* PROBLEM DESCRIPTION
Exactly the lines from the opening of the records through the line containing "the arithmetic of" should be copied, with both included.

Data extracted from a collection
==========
(** * Primula UI primitives: ripple emitter, accessibility preferences,
      global keyboard shortcuts.

    A shallow embedding of [src/lib/utils.ts], [src/components/ui/Button.tsx]
    and [src/components/ui/Fab.tsx].

    Conventions of the embedding.
    - A JavaScript string is a [string]; a text with characters outside
      ASCII is the bytes of its UTF-8 form, in which the plus sign and the
      ASCII letters stand for themselves. [JsString.toLowerCase] folds the
      letters [A]..[Z] and leaves every other byte as it is, which is
      what [String.prototype.toLowerCase] does to the texts of the
      scenarios; what is stated of letter case in general is stated for
      every case mapping (module [AnyCase]).
    - A JavaScript number that measures pixels is a binary64 [float], and
      the arithmetic of the code is that of [float]; the CSS text
      [`${size}px`] is kept as the number it prints. A duration, which the
      code only compares and passes on, is the rational it denotes.
    - The DOM subtree of a host control is a rose tree of elements with
      identities; the handlers are state transformers over an explicit
      page state (tree, identity counter, pending timers).
    - A statement that may raise is a [Completion]: [Normal] or [Throw]. *)

From Stdlib Require Import List String Ascii Bool Arith Lia.
From Stdlib Require Import ZArith QArith Qminmax Qabs Qpower Lqa Permutation.
From Stdlib Require Import Floats.
Import ListNotations.

Local Open Scope string_scope.
Local Open Scope list_scope.

(* ================================================================= *)
(** ** JavaScript strings *)

Module JsString.

(** [c] is one of [A]..[Z]. *)
Definition isUpper (c : ascii) : bool :=
  (65 <=? nat_of_ascii c)%nat && (nat_of_ascii c <=? 90)%nat.

Definition lowerChar (c : ascii) : ascii :=
  if isUpper c then ascii_of_nat (nat_of_ascii c + 32) else c.

(** [String.prototype.toLowerCase]. *)
Fixpoint toLowerCase (s : string) : string :=
  match s with
  | EmptyString => EmptyString
  | String c r => String (lowerChar c) (toLowerCase r)
  end.

(** [String.prototype.split(sep)] for a separator of one code unit:
    always at least one piece, the pieces between two separators may be
    empty. *)
Fixpoint split (sep : ascii) (s : string) : list string :=
  match s with
  | EmptyString => [EmptyString]
  | String c r =>
      if Ascii.eqb c sep then EmptyString :: split sep r
      else match split sep r with
           | [] => [String c EmptyString]
           | t :: ts => String c t :: ts
           end
  end.

(** [Array.prototype.join(sep)] on an array of strings. *)
Fixpoint join (sep : string) (l : list string) : string :=
  match l with
  | [] => EmptyString
  | [s] => s
  | s :: r => s ++ sep ++ join sep r
  end.

(** [Array.prototype.includes] on an array of strings. *)
Definition includes (l : list string) (s : string) : bool :=
  existsb (String.eqb s) l.

(** [includes] with an argument that may be [undefined]: no string is
    [undefined]. *)
Definition includesOpt (l : list string) (o : option string) : bool :=
  match o with
  | Some s => includes l s
  | None => false
  end.

(** Truthiness of a string: every string but the empty one. *)
Definition truthy (s : string) : bool :=
  match s with
  | EmptyString => false
  | String _ _ => true
  end.

(** The code unit [sep] does not occur in [s]. *)
Fixpoint free (sep : ascii) (s : string) : bool :=
  match s with
  | EmptyString => true
  | String c r => negb (Ascii.eqb c sep) && free sep r
  end.

End JsString.

(* ================================================================= *)
(** ** [cn]: conditional class concatenation (utils.ts) *)

(** An argument of [cn]: [string | undefined | false]. *)
Inductive ClassValue : Type :=
| CString (s : string)
| CUndefined
| CFalse.

(** [Boolean(v)]. *)
Definition Boolean (v : ClassValue) : bool :=
  match v with
  | CString s => JsString.truthy s
  | CUndefined => false
  | CFalse => false
  end.

(** How [join] prints an element that passed the filter. *)
Definition classText (v : ClassValue) : string :=
  match v with
  | CString s => s
  | CUndefined => EmptyString
  | CFalse => "false"
  end.

(** [classes.filter(Boolean).join(' ')]. *)
Definition cn (classes : list ClassValue) : string :=
  JsString.join " " (map classText (filter Boolean classes)).

(** The truthy string arguments of a call, in the order they were given:
    the reading of the result that the documentation gives. *)
Fixpoint truthyStrings (classes : list ClassValue) : list string :=
  match classes with
  | [] => []
  | CString (String c r) :: rest => String c r :: truthyStrings rest
  | _ :: rest => truthyStrings rest
  end.

(** An argument that contributes nothing. *)
Definition falsy (v : ClassValue) : Prop :=
  v = CUndefined \/ v = CFalse \/ v = CString EmptyString.

(* ================================================================= *)
(** ** Completions *)

Inductive JsError : Type :=
| TypeError
| ReferenceError.

Inductive Completion (A : Type) : Type :=
| Normal (a : A)
| Throw (e : JsError).

Arguments Normal {A} a.
Arguments Throw {A} e.

Definition bind {A B} (c : Completion A) (k : A -> Completion B) : Completion B :=
  match c with
  | Normal a => k a
  | Throw e => Throw e
  end.

Notation "x <- c ;; k" := (bind c (fun x => k))
  (at level 61, c at next level, right associativity).

(* ================================================================= *)
(** ** Accessibility preferences (utils.ts) *)

(** What [window.matchMedia(q)] answers: the [matches] flag of the
    [MediaQueryList] for the query text [q]. *)
Record Window : Type := mkWindow {
  matchMedia : string -> bool
}.

(** The global scope: [None] when [typeof window === 'undefined']. *)
Definition Global := option Window.

Definition prefersReducedMotion (g : Global) : Completion bool :=
  match g with
  | None => Normal false
  | Some w => Normal (matchMedia w "(prefers-reduced-motion: reduce)")
  end.
(** * Further properties *)

(** ** The API helpers *)

(** X1: [updateNote] and [createNote] issue one PUT, respectively POST,
    with the JSON content type and the draft as body, and write no state;
    each throws its own fixed [Error] exactly when a response arrived and
    was not ok, whatever that response carries. *)
Theorem save_helpers_error env id fd r s :
  let u := run (updateNote env id fd) [r] s in
  let c := run (createNote env fd) [r] s in
  (pending u
   = [(s, mkRequest PUT (BASE_URL env ++ lit "/notes/" ++ id)
                    [(lit "Content-Type", lit "application/json")] (Some fd))]
   ∧ writes u = [] ∧ final u = s)
  ∧ (pending c
     = [(s, mkRequest POST (BASE_URL env ++ lit "/notes")
                      [(lit "Content-Type", lit "application/json")]
                      (Some fd))]
     ∧ writes c = [] ∧ final c = s)
  ∧ (outcome u = Some (inl (Error (lit "Failed to update note")))
     ↔ ∃ res, r = Fulfilled res ∧ ok res = false)
  ∧ (outcome c = Some (inl (Error (lit "Failed to create note")))
     ↔ ∃ res, r = Fulfilled res ∧ ok res = false).
Proof.
  split; [|split; [|split]].
  - settle r; repeat split.
  - settle r; repeat split.
  - split.
    + settle r; simpl; intros [=]; eauto.
    + intros ([[] p] & -> & [=]). reflexivity.
  - split.
    + settle r; simpl; intros [=]; eauto.
    + intros ([[] p] & -> & [=]). reflexivity.
Qed.

(** X2: [deleteNote] issues one DELETE without headers or body and writes
    no state; it returns exactly when a response arrived and was ok, and
    throws [Error("Failed to delete note")] exactly when one arrived and
    was not ok.  It does not read the body: on an ok response that carries
    no JSON it returns, where [updateNote] and [createNote] throw. *)
Theorem deleteNote_outcome env id fd r s :
  let t := run (deleteNote env id) [r] s in
  pending t
  = [(s, mkRequest DELETE (BASE_URL env ++ lit "/notes/" ++ id) [] None)]
  ∧ writes t = [] ∧ final t = s
  ∧ (outcome t = Some (inr tt) ↔ ∃ res, r = Fulfilled res ∧ ok res = true)
  ∧ (outcome t = Some (inl (Error (lit "Failed to delete note")))
     ↔ ∃ res, r = Fulfilled res ∧ ok res = false)
  ∧ (r = Fulfilled (mkResponse true NotJson) →
     outcome t = Some (inr tt)
     ∧ outcome (run (updateNote env id fd) [r] s) = Some (inl SyntaxError)
     ∧ outcome (run (createNote env fd) [r] s) = Some (inl SyntaxError)).
Proof.
  split; [settle r; reflexivity|]. split; [settle r; reflexivity|].
  split; [settle r; reflexivity|]. split; [apply deleteNote_returns|].
  split; [split|].
  - settle r; simpl; intros [=]; eauto.
  - intros ([[] p] & -> & [=]). reflexivity.
  - intros ->. repeat split.
Qed.

Lemma deleteNote_outcome_witness :
  let r := Fulfilled (mkResponse true NotJson) in
  outcome (run (deleteNote None (lit "X")) [r] initial) = Some (inr tt)
  ∧ outcome (run (updateNote None (lit "X") (Form.mk [] []) ) [r] initial)
    = Some (inl SyntaxError)
  ∧ outcome (run (createNote None (Form.mk [] [])) [r] initial)
    = Some (inl SyntaxError).
Proof.
  destruct (deleteNote_outcome None (lit "X") (Form.mk [] [])
              (Fulfilled (mkResponse true NotJson)) initial)
    as (_ & _ & _ & _ & _ & H).
  apply H. reflexivity.
Defined.

(** ** Loading the collection *)

(** X3: [reloadNotes], from any state and for any text whose URL can be
    built, has its one request outstanding with only the loading flag
    changed (set); when [fetchNotes] returns [l] the collection becomes [l],
    whatever it held, and nothing else changes; when [fetchNotes] throws,
    only the error slot changes, to "Failed to load notes."; the loading
    flag ends reset either way. *)
Theorem reloadNotes_replaces env txt u r s :
  notes_url env (default [] txt) = Some u →
  let t := run (reloadNotes env txt) [r] s in
  let call := outcome (run (fetchNotes env txt) [r] s) in
  pending t = [(setLoading true s, mkRequest GET u [] None)]
  ∧ outcome t = Some (inr tt)
  ∧ (∀ l, call = Some (inr l) →
          final t = mkState l (search s) false (selected s) (view s)
                            (formData s) (error s))
  ∧ ((∃ e, call = Some (inl e)) →
     final t = mkState (notes s) (search s) false (selected s) (view s)
                       (formData s) (Some (lit "Failed to load notes."))).
Proof.
  intros Hu t call. subst t call. unfold reloadNotes, fetchNotes.
  destruct txt as [q|]; simpl in Hu |- *.
  - rewrite Hu.
    split; [settle r; reflexivity|]. split; [settle r; reflexivity|].
    split; [intros l | intros [e He]; revert He];
      settle r; simpl; intros [=]; subst; reflexivity.
  - injection Hu as <-.
    split; [settle r; reflexivity|]. split; [settle r; reflexivity|].
    split; [intros l | intros [e He]; revert He];
      settle r; simpl; intros [=]; subst; reflexivity.
Qed.

Lemma reloadNotes_replaces_witness :
  let s := Sample.editing in
  let t := run (reloadNotes None (Some (lit "gro")))
               [Sample.ok_notes [Sample.a]] s in
  let t' := run (reloadNotes None None) [Rejected] s in
  final t = mkState [Sample.a] (search s) false (selected s) (view s)
                    (formData s) (error s)
  ∧ final t' = mkState (notes s) (search s) false (selected s) (view s)
                       (formData s) (Some (lit "Failed to load notes.")).
Proof.
  split.
  - destruct (reloadNotes_replaces None (Some (lit "gro"))
                (lit "http://localhost:4000/api/notes?search=gro")
                (Sample.ok_notes [Sample.a]) Sample.editing)
      as (_ & _ & Hok & _); [reflexivity|].
    apply Hok. reflexivity.
  - destruct (reloadNotes_replaces None None
                (lit "http://localhost:4000/api/notes")
                Rejected Sample.editing)
      as (_ & _ & _ & Hfail); [reflexivity|].
    apply Hfail. eexists; reflexivity.
Defined.

(** X4: a search submission whose text holds an unpaired surrogate issues
    no request at all, whatever the network would answer: the handler runs
    to completion at once, the collection is kept, the error slot holds
    "Failed to load notes.", the selection is cleared and the view is
    [list]. *)
Theorem search_unencodable_text env s net :
  well_formed (search s) = false →
  let t := run (handleSearch env s) net s in
  pending t = []
  ∧ outcome t = Some (inr tt)
  ∧ final t = mkState (notes s) (search s) false None ViewList (formData s)
                      (Some (lit "Failed to load notes.")).
Proof.
  intros Hwf t. subst t.
  assert (Hnone : encodeURIComponent (search s) = None).
  { destruct (encodeURIComponent (search s)) eqn:He; [|reflexivity].
    assert (Hs : is_Some (encodeURIComponent (search s))) by eauto.
    apply encodeURIComponent_defined in Hs. congruence. }
  assert (Hurl : notes_url env (search s) = None).
  { unfold notes_url. rewrite Hnone.
    destruct (search s); [discriminate Hwf | reflexivity]. }
  unfold handleSearch, reloadNotes, fetchNotes. cbn -[notes_url lit].
  rewrite Hurl. repeat split.
Qed.

Lemma search_unencodable_text_witness :
  let s := setSearch [97; 55357] Sample.editing in
  let t := run (handleSearch None s) [Sample.ok_notes []] s in
  pending t = []
  ∧ outcome t = Some (inr tt)
  ∧ final t = mkState (notes s) (search s) false None ViewList (formData s)
                      (Some (lit "Failed to load notes.")).
Proof.
  apply (search_unencodable_text None
           (setSearch [97; 55357] Sample.editing) [Sample.ok_notes []]).
  reflexivity.
Defined.

(** ** More on saving *)

Section NoteIds.
Implicit Types (l : list Note.t) (n x : Note.t).

(** Replacing by id keeps the id found at every position. *)
Lemma replace_ids n l :
  Note.id <$> ((λ x, if decide (Note.id x = Note.id n) then n else x) <$> l)
  = Note.id <$> l.
Proof.
  rewrite <- list_fmap_compose. apply list_fmap_ext. intros _ x _. simpl.
  destruct (decide _); congruence.
Qed.

(** Replacing by an id no note has changes nothing. *)
Lemma replace_absent n l :
  Note.id n ∉ (Note.id <$> l) →
  (λ x, if decide (Note.id x = Note.id n) then n else x) <$> l = l.
Proof.
  intros Hn. rewrite <- (list_fmap_id l) at 2. apply list_fmap_ext.
  intros _ x Hx%list_elem_of_lookup_2. simpl.
  destruct (decide _) as [Hid|]; [|reflexivity].
  destruct Hn. rewrite <- Hid. by apply list_elem_of_fmap_2.
Qed.

(** With unique ids, replacing by id changes the one entry with that id. *)
Lemma replace_unique n l1 x l2 :
  NoDup (Note.id <$> (l1 ++ x :: l2)) → Note.id x = Note.id n →
  (λ x, if decide (Note.id x = Note.id n) then n else x) <$> (l1 ++ x :: l2)
  = l1 ++ n :: l2.
Proof.
  intros Hnd Hid. rewrite fmap_app, fmap_cons in Hnd.
  apply NoDup_app in Hnd as (_ & Hl1 & Hnd).
  apply NoDup_cons in Hnd as [Hl2 _].
  rewrite fmap_app, fmap_cons. destruct (decide _); [|contradiction].
  rewrite !replace_absent; [reflexivity | by rewrite <- Hid |].
  intros Hin. apply (Hl1 _ Hin). rewrite <- Hid. apply list_elem_of_here.
Qed.

(** Filtering an id out leaves no note with that id, keeps ids unique and
    is the identity when no note has the id. *)
Lemma filter_out_gone (i : jsstring) l :
  i ∉ (Note.id <$> filter (λ n, Note.id n ≠ i) l).
Proof.
  intros (x & -> & [Hx _]%list_elem_of_filter)%list_elem_of_fmap.
  by apply Hx.
Qed.
Variable fileText : string.
Variable untyped : bool.
Variable translate : Ty -> bool -> string.
Variable getLeadingCommentRanges : string -> list (nat * nat).
Variable escapeForComment : string -> string.
Variable visit : Expression -> Annotator -> Annotator.
Variable closureExternsBlacklist : list string.
Variable processClass : NodeInfo -> TypeDecl -> Annotator -> bool * Annotator.
Variable processFunction : NodeInfo -> FunctionLike -> Annotator -> bool * Annotator.

Local Abbreviation visitExterns' :=
  (visitExterns fileText untyped translate getLeadingCommentRanges closureExternsBlacklist).
Local Abbreviation visitExternsOutcome' :=
  (visitExternsOutcome fileText untyped translate getLeadingCommentRanges
                       closureExternsBlacklist).
Local Abbreviation externsRun' :=
  (externsRun fileText untyped translate getLeadingCommentRanges closureExternsBlacklist).
Local Abbreviation writeExternsType' :=
  (writeExternsType fileText untyped translate getLeadingCommentRanges
                    closureExternsBlacklist).
Local Abbreviation maybeProcess' :=
  (maybeProcess fileText untyped translate getLeadingCommentRanges escapeForComment
                visit closureExternsBlacklist processClass processFunction).

Lemma emittedNamespaces_writeExternsType (isClass : bool) (decl : TypeDecl)
    (ns : list string) (s : Annotator) :
  let typeName := Js.join "." (ns ++ [nameGetText (declName decl)]) in
  emittedNamespaces (writeExternsType' isClass decl ns s)
  = if includes typeName closureExternsBlacklist
    then JsObject.set typeName true (emittedNamespaces s)
    else JsObject.set typeName true (JsObject.set typeName true (emittedNamespaces s)).
Proof.
  simpl. rewrite <- (withNamespaces_own s) at 1.
  rewrite writeExternsType_withNamespaces. reflexivity.
Qed.

Lemma unshadowed_writeExternsType (isClass : bool) (decl : TypeDecl)
    (ns : list string) (s : Annotator) :
  JsObject.plainKey (Js.join "." (ns ++ [nameGetText (declName decl)])) = true ->
  unshadowed s -> unshadowed (writeExternsType' isClass decl ns s).
Proof.
  unfold unshadowed. intros Hk Hs. rewrite emittedNamespaces_writeExternsType.
  pose proof (plainKey_not_method _ Hk) as Hne.
  destruct (includes _ _); rewrite ?hasOwnProperty_set_other by exact Hne; exact Hs.
Qed.

Lemma visitExternsOutcome_block (info : NodeInfo) (stmts : list Node) (ns : list string)
    (s : Annotator) :
  visitExternsOutcome' (ModuleBlock info stmts) ns s
  = restoreOutput (output s)
      (forEachUntilThrown (fun stmt s => visitExternsOutcome' stmt ns s) stmts
                          (setOutput ExternsOutput s)).
Proof. reflexivity. Qed.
==========
* REPLY
(** * Primula UI primitives: ripple emitter, accessibility preferences,
      global keyboard shortcuts.

    A shallow embedding of [src/lib/utils.ts], [src/components/ui/Button.tsx]
    and [src/components/ui/Fab.tsx].

    Conventions of the embedding.
    - A JavaScript string is a [string]; a text with characters outside
      ASCII is the bytes of its UTF-8 form, in which the plus sign and the
      ASCII letters stand for themselves. [JsString.toLowerCase] folds the
      letters [A]..[Z] and leaves every other byte as it is, which is
      what [String.prototype.toLowerCase] does to the texts of the
      scenarios; what is stated of letter case in general is stated for
      every case mapping (module [AnyCase]).
    - A JavaScript number that measures pixels is a binary64 [float], and
      the arithmetic of the code is that of [float]; the CSS text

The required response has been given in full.